The Bang Bang Club is not a film, however, to be dismissed as mindless entertainment. Screenwriter and director Steven Silver gives the viewer much more. There are sharp insights into the struggles and the pain and the violence that accompanied the birth of a new South Africa. There is a genuine feel for war photographers risking their lives to document the truth — and to experience some heavy adrenaline rushes. Impressively, the film tackles the messy, complex issue of morality and war journalism. Although made for a broad audience, this is a film with some serious content.
As America struggles with the issue of homosexuals marrying, hardly remembered is America’s long struggle with heterosexuals marrying… people of different races! From the 19th century into the 1950s, most States enforced anti-miscegenation laws that criminalized interracial marriage. Not until 1967 — more than a century after the conclusion of the Civil War — did the Supreme Court rule anti-miscegenation laws were unconstitutional. The decision was unanimous in Loving v. Virginia.

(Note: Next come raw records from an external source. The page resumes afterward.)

Lemma bound_loop_boxes s l gs : ∀ boxes acc,
  resolves (heap s) l gs →
  Forall2 (fun g b => worldBound g float_half = inr b) gs boxes →
  bound_loop l acc s = Ok (fold_left extendBy boxes acc) s.
Proof.
  intros boxes acc Hres. revert boxes acc.
  induction Hres as [|a g l gs Ha _ IH]; intros boxes acc Hboxes.
  - by apply Forall2_nil_inv_l in Hboxes as ->.
  - apply Forall2_cons_inv_l in Hboxes as (b & boxes' & Hb & Hboxes & ->).
    simpl. rewrite (bind_deref _ _ _ _ Ha), Hb. run. by apply IH.
Qed.

Lemma bound_loop_Ok s l gs : ∀ acc U s',
  resolves (heap s) l gs →
  bound_loop l acc s = Ok U s' →
  ∃ boxes, Forall2 (fun g b => worldBound g float_half = inr b) gs boxes ∧
           U = fold_left extendBy boxes acc.
Proof.
  intros acc U s' Hres. revert acc.
  induction Hres as [|a g l gs Ha _ IH]; intros acc; simpl.
  - run. intros [= <- _]. exists []. split; [constructor|done].
  - rewrite (bind_deref _ _ _ _ Ha).
    destruct (worldBound g float_half) as [e|b] eqn:Hb; run; [done|].
    intros (boxes & Hboxes & ->)%IH.
    exists (b :: boxes). split; [by constructor|done].
Qed.

Lemma bound_loop_throws s l gs : ∀ acc,
  resolves (heap s) l gs →
  (∃ g e, g ∈ gs ∧ worldBound g float_half = inl e) →
  ∃ e, bound_loop l acc s = Throw e s.
Proof.
  intros acc Hres. revert acc.
  induction Hres as [|a g l gs Ha _ IH]; intros acc (g' & e & Hin & He).
  - by apply elem_of_nil in Hin.
  - simpl. rewrite (bind_deref _ _ _ _ Ha).
    destruct (worldBound g float_half) as [e0|b] eqn:Hb; run; [by exists e0|].
    apply IH. apply elem_of_cons in Hin as [->|Hin]; [congruence|].
    by exists g', e.
Qed.
(** C3. Whatever the database holds and in whatever order [range] visits
    it, listAlbums() returns a nil error and the stored albums, all of
    them and no others, sorted ascending by id in byte-wise lexicographic
    order.  In particular, albums with distinct ids added to a new
    database in any order are listed sorted by id. *)
Theorem GetAlbums_sorted (range_map : gmap string Album → list (string * Album)) :
  (∀ m, range_map m ≡ₚ map_to_list m) →
  (∀ d : gmap string Album, ∃ albums,
      GetAlbums range_map d = (albums, None, d) ∧
      albums ≡ₚ stored d ∧ Sorted ID_le albums) ∧
  (∀ l : list Album, NoDup (ID <$> l) → ∃ albums,
      (GetAlbums range_map (add_all l NewMemoryDatabase)).1 = (albums, None) ∧
      albums ≡ₚ l ∧ Sorted ID_le albums).
Proof.
  intros Hrange.
  assert (∀ d : gmap string Album, ∃ albums,
             GetAlbums range_map d = (albums, None, d) ∧
             albums ≡ₚ stored d ∧ Sorted ID_le albums) as Hall.
  { intros d. exists (sort_Slice ID_less (range_map d).*2). split; [|split].
    - apply GetAlbums_unfold.
    - rewrite sort_Slice_Permutation. unfold stored. by rewrite Hrange.
    - apply (sort_Slice_Sorted ID_less ID_le); intros x y.
      + apply ltb_true_le.
      + apply ltb_false_le. }
  split; [done|].
  intros l Hnd. destruct (Hall (add_all l NewMemoryDatabase)) as (albums & Hget & Hperm & Hsorted).
  exists albums. rewrite Hget. split; [done|]. split; [|done].
  rewrite Hperm, stored_add_all; [| done |].
  - unfold stored, NewMemoryDatabase. by rewrite map_to_list_empty.
  - intros a _. apply lookup_empty.
Qed.

Lemma GetAlbums_sorted_witness :
  (∀ d : gmap string Album, ∃ albums,
      GetAlbums (λ m, reverse (map_to_list m)) d = (albums, None, d) ∧
      albums ≡ₚ stored d ∧ Sorted ID_le albums) ∧
  (∀ l : list Album, NoDup (ID <$> l) → ∃ albums,
      (GetAlbums (λ m, reverse (map_to_list m))
         (add_all l NewMemoryDatabase)).1 = (albums, None) ∧
      albums ≡ₚ l ∧ Sorted ID_le albums).
Proof.
  apply (GetAlbums_sorted (λ m, reverse (map_to_list m))).
  intros m. apply reverse_Permutation.
Defined.

(** C10. listAlbums() and getAlbum(id) never modify the database: after
    either call the map of albums is the one from before, whatever it
    holds, whatever the id and whatever the order of [range]. *)
Theorem reads_leave_database (range_map : gmap string Album → list (string * Album))
    (d : gmap string Album) (id : string) :
  (GetAlbums range_map d).2 = d ∧ (GetAlbumByID id d).2 = d.
Proof.
  split.
  - by rewrite GetAlbums_unfold.
  - rewrite GetAlbumByID_unfold. by destruct (d !! id).
Qed.
End MemoryDatabaseFacts.

(** ** The pattern of the album path *)

Lemma trim_prefix_app (p s : string) : trim_prefix p (p +:+ s) = Some s.
Proof.
  induction p as [|a p IH]; simpl.
  - by destruct s.
  - unfold String.app in *. simpl. by rewrite decide_True.
Qed.
(** * A shallow embedding of [main.py]: the [/test] and [/quiz] endpoints.

    The program is a small FastAPI service.  Its request handlers are plain
    Python functions; the embedding keeps their control flow (truthiness
    tests, subscripting, slicing, [try]/[except]) and models what they read
    from the outside (the process environment, the upstream HTTP API, the
    optional [database] module) as an explicit world. *)

From Stdlib Require Import ZArith NArith List String Ascii Lia.
From Stdlib Require Import Floats.SpecFloat.
From stdpp Require Import base gmap strings list fin_maps pretty.

Local Open Scope Z_scope.
Local Set Warnings "-register-all,-clear-no-such-hyp".

(** ** Python strings

    A Python [str] is a sequence of Unicode code points; [len] and slicing
    count code points, so a string is a list of code points here. *)

Module PyStr.

Definition pychar := N.
Definition pystr := list pychar.

(** An ASCII character literal of the source. *)
Definition chr (a : ascii) : pychar := N_of_ascii a.
Arguments chr a%_char.

(** An ASCII literal of the source as a [pystr]. *)
Definition u (s : string) : pystr :=
  N_of_ascii <$> list_ascii_of_string s.

(** [str.isspace] on one character (CPython's whitespace table). *)
Definition isspace (c : pychar) : bool :=
  ((9 <=? c) && (c <=? 13) || (28 <=? c) && (c <=? 32)
   || (c =? 133) || (c =? 160) || (c =? 5760)
   || (8192 <=? c) && (c <=? 8202)
   || (c =? 8232) || (c =? 8233) || (c =? 8239) || (c =? 8287)
   || (c =? 12288))%N.

Fixpoint lstrip_by (f : pychar -> bool) (s : pystr) : pystr :=
  match s with
  | c :: s' => if f c then lstrip_by f s' else s
  | [] => []
  end.

Definition rstrip_by (f : pychar -> bool) (s : pystr) : pystr :=
  rev (lstrip_by f (rev s)).

Definition strip_by (f : pychar -> bool) (s : pystr) : pystr :=
  rstrip_by f (lstrip_by f s).

(** [s.strip()] *)
Definition strip (s : pystr) : pystr := strip_by isspace s.

(** [s.strip(chars)] *)
Definition strip_chars (chars : pystr) (s : pystr) : pystr :=
  strip_by (fun c => bool_decide (c ∈ chars)) s.

(** [s.find(c)] for a one-character needle: lowest index, or -1. *)
Fixpoint find_from (i : Z) (c : pychar) (s : pystr) : Z :=
  match s with
  | [] => -1
  | d :: s' => if (d =? c)%N then i else find_from (i + 1) c s'
  end.

Definition find (s : pystr) (c : pychar) : Z := find_from 0 c s.

(** [s.rfind(c)] for a one-character needle: highest index, or -1. *)
Fixpoint rfind_from (i : Z) (c : pychar) (s : pystr) : Z :=
  match s with
  | [] => -1
  | d :: s' =>
      let r := rfind_from (i + 1) c s' in
      if r =? -1 then (if (d =? c)%N then i else -1) else r
  end.

Definition rfind (s : pystr) (c : pychar) : Z := rfind_from 0 c s.

(** Python slicing [s[lo:hi]] with integer bounds (step 1): a negative
    bound counts from the end, and both are clamped to [0, len]. *)
Definition clamp_index (len i : Z) : Z :=
  if i <? 0 then Z.max (i + len) 0 else Z.min i len.

Definition slice {A} (s : list A) (lo hi : Z) : list A :=
  let len := Z.of_nat (length s) in
  let lo' := clamp_index len lo in
  let hi' := clamp_index len hi in
  take (Z.to_nat (hi' - lo')) (drop (Z.to_nat lo') s).

(** Code points of the non-ASCII characters of the source's literals. *)
Definition check_mark : pystr := [9989%N].            (* U+2705 *)
Definition cross_mark : pystr := [10060%N].           (* U+274C *)
Definition warning_sign : pystr := [9888%N; 65039%N]. (* U+26A0 U+FE0F *)
Definition degree_sign : pystr := [176%N].            (* U+00B0 *)

End PyStr.
Export PyStr.

(** ** Exceptions and the effect monad *)

Module Py.
(** [Entry] is a JSON object that describes the variable [Var]. *)
Definition EntryOfVariable (Var : FBPVariableDescription) (Entry : FJsonValue) : Prop :=
  exists VarObj : FJsonObject,
    Entry = FJsonValueObject VarObj
    /\ VarObj !! "name" = Some (FJsonValueString (VarName Var))
    /\ VarObj !! "type" = Some (FJsonValueString (VarType_PinCategory Var))
    /\ VarObj !! "default_value" = Some (FJsonValueString (DefaultValue Var))
    /\ VarObj !! "category" = Some (FJsonValueString (Category Var))
    /\ VarObj !! "friendly_name"
       = Some (FJsonValueString
                 (match FriendlyName Var with
                  | EmptyString => VarName Var
                  | String _ _ => FriendlyName Var
                  end))
    /\ VarObj !! "tooltip"
       = Some (FJsonValueString
                 (match MetaData_Tooltip Var with Some Tooltip => Tooltip | None => "" end)).

(** [Entry] is a JSON object that describes the function graph [Graph],
    with its nodes exactly when [bIncludeGraph] is set. *)
Definition EntryOfFunction (bIncludeGraph : bool) (Graph : UEdGraph) (Entry : FJsonValue)
  : Prop :=
  exists FuncObj : FJsonObject,
    Entry = FJsonValueObject FuncObj
    /\ FuncObj !! "name" = Some (FJsonValueString (GetName (GraphObject Graph)))
    /\ FuncObj !! "graph_type" = Some (FJsonValueString "Function")
    /\ FuncObj !! "node_count"
       = Some (FJsonValueNumber (Int32ToDouble (Z.of_nat (length (Nodes Graph)))))
    /\ (is_Some (FuncObj !! "graph_nodes") <-> bIncludeGraph = true).
(** * Polymarket / Kalshi arbitrage bot: the decision core, embedded in Rocq

    The development follows the TypeScript sources:
    - [core/arbitrage]      ArbitrageDetector  (detectOpportunity, determineAction,
                                                validateOpportunity)
    - [core/marketMatcher]  MarketMatcher      (matchMarkets, findMatchingKalshiMarket)
    - [core/trader]         Trader             (executeArbitrage, calculateTradeAmount)
    - [core/redeemer]       Redeemer           (checkAndRedeem, redeemPosition)
    - [index]               ArbitrageBot       (scanAndTrade)

    Numbers.  Quotes, thresholds and amounts are JavaScript numbers, that is
    IEEE 754 binary64.  The bot as a whole (matching, orders, ledger,
    redemption, the scan tick, and the detector as the orchestrator calls it)
    is carried on exact rationals [Q], with [==] for [Qeq]; there the one
    operation that can leave the finite numbers is the division in the
    profit metric, whose result lives in [JS.number], which adds the
    infinities and NaN.  Which combination the detector finds eligible, which
    action it returns, what cost it records and what it still accepts as
    valid depend on how sums and differences of quotes round; these are
    established in [Binary64], where the detector is carried on the doubles
    of the program with the operations of the format (rounding, NaN, the
    infinities and the signed zeros included). *)

From Stdlib Require Import QArith Qminmax Qabs ZArith String List Bool Lia Lqa.
From Stdlib Require Import Floats.
Import ListNotations.
Local Open Scope Q_scope.

(** ** JavaScript numbers *)

Module JS.

(** [x < y] on finite numbers. *)
Definition ltb (x y : Q) : bool := negb (Qle_bool y x).

(** [x > y] on finite numbers. *)
Definition gtb (x y : Q) : bool := ltb y x.

(** The result of an arithmetic expression that may divide by zero. *)
Inductive number : Type :=
| Fin (q : Q)
| PosInf
| NegInf
| NaN.

(** [n / d] for finite [n] and [d]. *)
Definition div (n d : Q) : number :=
  if Qeq_bool d 0 then
    if Qeq_bool n 0 then NaN else if ltb 0 n then PosInf else NegInf
  else Fin (n / d).

(** [x * q] for finite [q]. *)
Definition mulq (x : number) (q : Q) : number :=
  match x with
  | Fin a => Fin (a * q)
  | PosInf => if Qeq_bool q 0 then NaN else if ltb 0 q then PosInf else NegInf
  | NegInf => if Qeq_bool q 0 then NaN else if ltb 0 q then NegInf else PosInf
  | NaN => NaN
  end.

(** [x / q] for finite [q]. *)
Definition divq (x : number) (q : Q) : number :=
  match x with
  | Fin a => div a q
  | PosInf => if ltb q 0 then NegInf else PosInf
  | NegInf => if ltb q 0 then PosInf else NegInf
  | NaN => NaN
  end.

(** [a || b] on optional strings: [undefined] and the empty string are falsy. *)
Definition or_string (a b : option string) : option string :=
  match a with
  | Some s => if String.eqb s EmptyString then b else a
  | None => b
  end.

(** [a || b] on optional numbers: [undefined] and zero are falsy. *)
Definition or_number (a b : option Q) : option Q :=
  match a with
  | Some q => if Qeq_bool q 0 then b else a
  | None => b
  end.

End JS.

(** ** types/market *)

Record MarketPrice : Type := {
  upPrice : Q;
  downPrice : Q;
  bettedPrice : option Q;
  price_timestamp : Z
}.

(** A raw date value as the venues deliver it: absent, an epoch count in
    milliseconds, or a date string. *)
Inductive jsdate : Type :=
| DUndefined
| DNumber (ms : Z)
| DString (s : string).

Record MarketData : Type := {
  marketId : string;
  marketTitle : option string;
  endTime : jsdate;
  isResolved : bool;
  resolvedPrice : option Q;
  polymarket : MarketPrice;
  kalshi : MarketPrice
}.

Inductive OpportunityType : Type :=
| both
| poly_up_kalshi_down
| poly_down_kalshi_up.

Inductive Action : Type :=
| buy_poly_up_kalshi_down
| buy_poly_down_kalshi_up
| skip.

Record ArbitrageOpportunity : Type := {
  opp_marketId : string;
  opp_marketTitle : option string;
  opportunityType : OpportunityType;
  polyUpPrice : Q;
  polyDownPrice : Q;
  kalshiUpPrice : Q;
  kalshiDownPrice : Q;
  totalCost : Q;
  profitPotential : JS.number;
  polyBettedPrice : option Q;
  kalshiBettedPrice : option Q;
  action : Action;
  opp_timestamp : Z
}.

(** ** core/arbitrage: ArbitrageDetector *)

(** The detector on exact rationals, as the orchestrator below calls it; the
    same code on doubles is in [Binary64]. *)

Section ArbitrageDetector.

(** The constructor argument [takeProfit] (default 90). *)
Variable PROFIT_THRESHOLD : Q.

Definition determineAction (hasBoth hasPolyUpKalshiDown hasPolyDownKalshiUp : bool)
           (poly kalshi : MarketPrice) : Action :=
  let polyBetted := bettedPrice poly in
  let kalshiBetted := bettedPrice kalshi in
  if hasBoth then
    match polyBetted, kalshiBetted with
    | Some pb, Some kb =>
        if JS.gtb kb pb then buy_poly_up_kalshi_down
        else if JS.ltb kb pb then buy_poly_down_kalshi_up
        else
          let cost1 := upPrice poly + downPrice kalshi in
          let cost2 := downPrice poly + upPrice kalshi in
          if JS.ltb cost1 cost2 then buy_poly_up_kalshi_down
          else buy_poly_down_kalshi_up
    | _, _ =>
        let cost1 := upPrice poly + downPrice kalshi in
        let cost2 := downPrice poly + upPrice kalshi in
        if JS.ltb cost1 cost2 then buy_poly_up_kalshi_down
        else buy_poly_down_kalshi_up
    end
  else if hasPolyUpKalshiDown then
    match polyBetted, kalshiBetted with
    | Some pb, Some kb =>
        if JS.ltb pb kb then buy_poly_up_kalshi_down else skip
    | _, _ => skip
    end
  else if hasPolyDownKalshiUp then
    match polyBetted, kalshiBetted with
    | Some pb, Some kb =>
        if JS.gtb pb kb then buy_poly_down_kalshi_up else skip
    | _, _ => skip
    end
  else skip.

In 1958 in Bowling Green, Virginia, Richard Loving a Caucasian, and Mildred Jeter, an African-American with Native American ancestry, fell in love and married. They were promptly arrested by the police, thrown into jail, and when released forced to flee the state — if they wanted to live together. The Loving Story, directed by Nancy Buirski and edited by Elisabeth Haviland James, uses an abundance of archival footage, home movies, photographs, and interviews with witnesses to create a remarkable historical film that reveals an unassuming couple whose courageous eight-year struggle changed marriage laws in America.
Also dealing with this theme at Tribeca was Love During Wartime, a contemporary story about Israeli-Jewish Jasmin and Palestinian-Muslim Osama. Forced to leave their respective countries, first they move to Germany, then Austria.
This verite-style documentary chronicles their frustrations and successes, the emotional rollercoaster ride of Jasmin and Osama as they struggle not only to live together but to practice their art. (She is a dancer and he is a sculptor.) Director Gabriella Bier and cinematographer Albin Biblom have created an intimate account of an Israeli and a Palestinian battling their governments and foreign bureaucracies as well as each other to do what nearly everyone takes for granted, to live with the person you love.